INSTRUCTIONS FOR THE TASK:
Reproduce the entries shown below only from the line with "with those; the" down to the line with "becomes the column", keeping both end lines and copying each one exactly.

--- GIVEN DATA Enclosed Below ---

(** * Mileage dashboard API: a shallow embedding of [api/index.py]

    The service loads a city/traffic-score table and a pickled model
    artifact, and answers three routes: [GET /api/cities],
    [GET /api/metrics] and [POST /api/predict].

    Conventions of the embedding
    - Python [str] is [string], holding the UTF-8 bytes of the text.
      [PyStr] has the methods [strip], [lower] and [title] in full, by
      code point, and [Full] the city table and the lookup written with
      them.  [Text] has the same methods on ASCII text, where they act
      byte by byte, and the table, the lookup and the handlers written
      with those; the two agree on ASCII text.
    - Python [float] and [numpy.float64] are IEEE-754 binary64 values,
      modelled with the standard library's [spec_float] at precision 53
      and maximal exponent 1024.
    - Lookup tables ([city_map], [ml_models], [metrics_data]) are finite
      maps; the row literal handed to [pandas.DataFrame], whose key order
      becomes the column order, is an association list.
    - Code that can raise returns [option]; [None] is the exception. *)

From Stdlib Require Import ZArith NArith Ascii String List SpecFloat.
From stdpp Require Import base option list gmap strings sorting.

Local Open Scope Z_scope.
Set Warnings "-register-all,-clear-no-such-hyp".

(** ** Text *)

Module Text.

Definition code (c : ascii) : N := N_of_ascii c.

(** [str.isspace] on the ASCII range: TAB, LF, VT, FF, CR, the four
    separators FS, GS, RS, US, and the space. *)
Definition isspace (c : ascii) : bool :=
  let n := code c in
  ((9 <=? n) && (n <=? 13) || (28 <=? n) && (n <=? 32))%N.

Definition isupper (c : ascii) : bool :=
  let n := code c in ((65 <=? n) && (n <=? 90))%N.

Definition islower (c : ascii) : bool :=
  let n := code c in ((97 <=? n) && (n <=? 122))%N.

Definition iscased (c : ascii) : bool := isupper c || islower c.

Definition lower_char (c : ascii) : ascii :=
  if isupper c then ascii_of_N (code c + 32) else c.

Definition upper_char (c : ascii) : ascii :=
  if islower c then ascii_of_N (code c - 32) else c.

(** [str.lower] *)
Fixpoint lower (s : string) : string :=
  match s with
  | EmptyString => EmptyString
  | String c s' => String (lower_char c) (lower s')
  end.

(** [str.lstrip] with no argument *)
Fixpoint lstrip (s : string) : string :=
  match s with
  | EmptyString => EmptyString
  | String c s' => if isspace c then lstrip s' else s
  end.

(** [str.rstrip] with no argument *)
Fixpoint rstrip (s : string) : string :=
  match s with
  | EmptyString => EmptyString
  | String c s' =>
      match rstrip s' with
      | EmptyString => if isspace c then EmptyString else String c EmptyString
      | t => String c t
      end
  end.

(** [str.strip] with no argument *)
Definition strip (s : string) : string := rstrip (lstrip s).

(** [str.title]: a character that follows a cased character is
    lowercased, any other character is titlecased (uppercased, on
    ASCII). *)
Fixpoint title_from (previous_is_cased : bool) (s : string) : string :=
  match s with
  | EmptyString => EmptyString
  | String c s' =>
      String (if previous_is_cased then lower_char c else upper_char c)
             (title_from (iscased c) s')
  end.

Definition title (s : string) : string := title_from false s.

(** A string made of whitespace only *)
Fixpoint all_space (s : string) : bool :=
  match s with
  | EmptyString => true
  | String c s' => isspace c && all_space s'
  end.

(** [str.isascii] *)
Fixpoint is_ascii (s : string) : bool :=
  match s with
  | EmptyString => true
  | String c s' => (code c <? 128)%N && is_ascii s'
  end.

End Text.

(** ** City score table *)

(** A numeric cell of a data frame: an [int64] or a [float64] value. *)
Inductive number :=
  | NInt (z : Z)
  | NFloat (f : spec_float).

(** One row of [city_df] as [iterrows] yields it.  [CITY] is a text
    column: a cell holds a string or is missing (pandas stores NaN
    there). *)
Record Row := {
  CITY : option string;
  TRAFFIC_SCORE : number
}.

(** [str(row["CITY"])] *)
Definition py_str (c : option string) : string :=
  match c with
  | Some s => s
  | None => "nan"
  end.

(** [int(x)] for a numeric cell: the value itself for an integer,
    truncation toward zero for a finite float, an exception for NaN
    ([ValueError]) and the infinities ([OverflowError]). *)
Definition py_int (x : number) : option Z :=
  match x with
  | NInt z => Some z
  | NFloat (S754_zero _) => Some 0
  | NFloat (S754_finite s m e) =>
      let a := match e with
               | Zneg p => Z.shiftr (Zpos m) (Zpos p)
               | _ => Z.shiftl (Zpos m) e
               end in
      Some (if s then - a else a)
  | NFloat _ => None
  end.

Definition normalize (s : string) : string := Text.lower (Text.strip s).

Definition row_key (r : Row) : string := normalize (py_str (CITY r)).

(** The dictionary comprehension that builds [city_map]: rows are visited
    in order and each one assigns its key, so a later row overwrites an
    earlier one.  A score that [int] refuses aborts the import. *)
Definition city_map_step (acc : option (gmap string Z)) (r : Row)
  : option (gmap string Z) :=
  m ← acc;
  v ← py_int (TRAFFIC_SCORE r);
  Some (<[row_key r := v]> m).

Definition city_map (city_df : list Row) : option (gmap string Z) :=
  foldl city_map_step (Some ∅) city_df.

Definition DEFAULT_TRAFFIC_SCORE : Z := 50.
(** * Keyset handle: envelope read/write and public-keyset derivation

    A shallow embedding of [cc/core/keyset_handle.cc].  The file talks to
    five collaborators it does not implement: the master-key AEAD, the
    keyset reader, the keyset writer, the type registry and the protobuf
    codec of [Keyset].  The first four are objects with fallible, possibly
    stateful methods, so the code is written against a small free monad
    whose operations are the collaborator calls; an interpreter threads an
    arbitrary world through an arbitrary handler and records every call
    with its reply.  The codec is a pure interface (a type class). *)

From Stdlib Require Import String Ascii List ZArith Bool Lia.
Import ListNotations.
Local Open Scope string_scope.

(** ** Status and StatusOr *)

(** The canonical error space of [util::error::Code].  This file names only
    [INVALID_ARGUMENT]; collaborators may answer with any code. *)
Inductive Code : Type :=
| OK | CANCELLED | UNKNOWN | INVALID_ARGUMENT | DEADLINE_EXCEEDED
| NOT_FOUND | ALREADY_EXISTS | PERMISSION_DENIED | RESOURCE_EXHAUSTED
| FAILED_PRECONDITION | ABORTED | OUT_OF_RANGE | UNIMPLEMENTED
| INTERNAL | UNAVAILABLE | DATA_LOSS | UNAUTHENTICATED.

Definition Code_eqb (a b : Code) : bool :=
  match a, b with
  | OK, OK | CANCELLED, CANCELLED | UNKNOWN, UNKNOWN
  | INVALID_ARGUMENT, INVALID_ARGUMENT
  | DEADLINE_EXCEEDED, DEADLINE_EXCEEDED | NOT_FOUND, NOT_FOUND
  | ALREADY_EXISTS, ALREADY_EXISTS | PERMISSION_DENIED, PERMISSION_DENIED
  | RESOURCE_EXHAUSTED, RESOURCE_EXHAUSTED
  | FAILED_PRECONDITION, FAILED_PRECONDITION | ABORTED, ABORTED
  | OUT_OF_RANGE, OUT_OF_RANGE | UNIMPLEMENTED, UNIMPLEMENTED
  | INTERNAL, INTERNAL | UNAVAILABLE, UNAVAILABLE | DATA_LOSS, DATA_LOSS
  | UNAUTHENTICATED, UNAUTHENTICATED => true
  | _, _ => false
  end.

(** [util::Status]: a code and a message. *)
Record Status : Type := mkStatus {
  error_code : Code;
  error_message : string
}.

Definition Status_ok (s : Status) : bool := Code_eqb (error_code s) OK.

--- End of Enclosed GIVEN DATA ---

ANSWER FOR THIS EXERCISE:
      with those; the two agree on ASCII text.
    - Python [float] and [numpy.float64] are IEEE-754 binary64 values,
      modelled with the standard library's [spec_float] at precision 53
      and maximal exponent 1024.
    - Lookup tables ([city_map], [ml_models], [metrics_data]) are finite
      maps; the row literal handed to [pandas.DataFrame], whose key order
      becomes the column order, is an association list.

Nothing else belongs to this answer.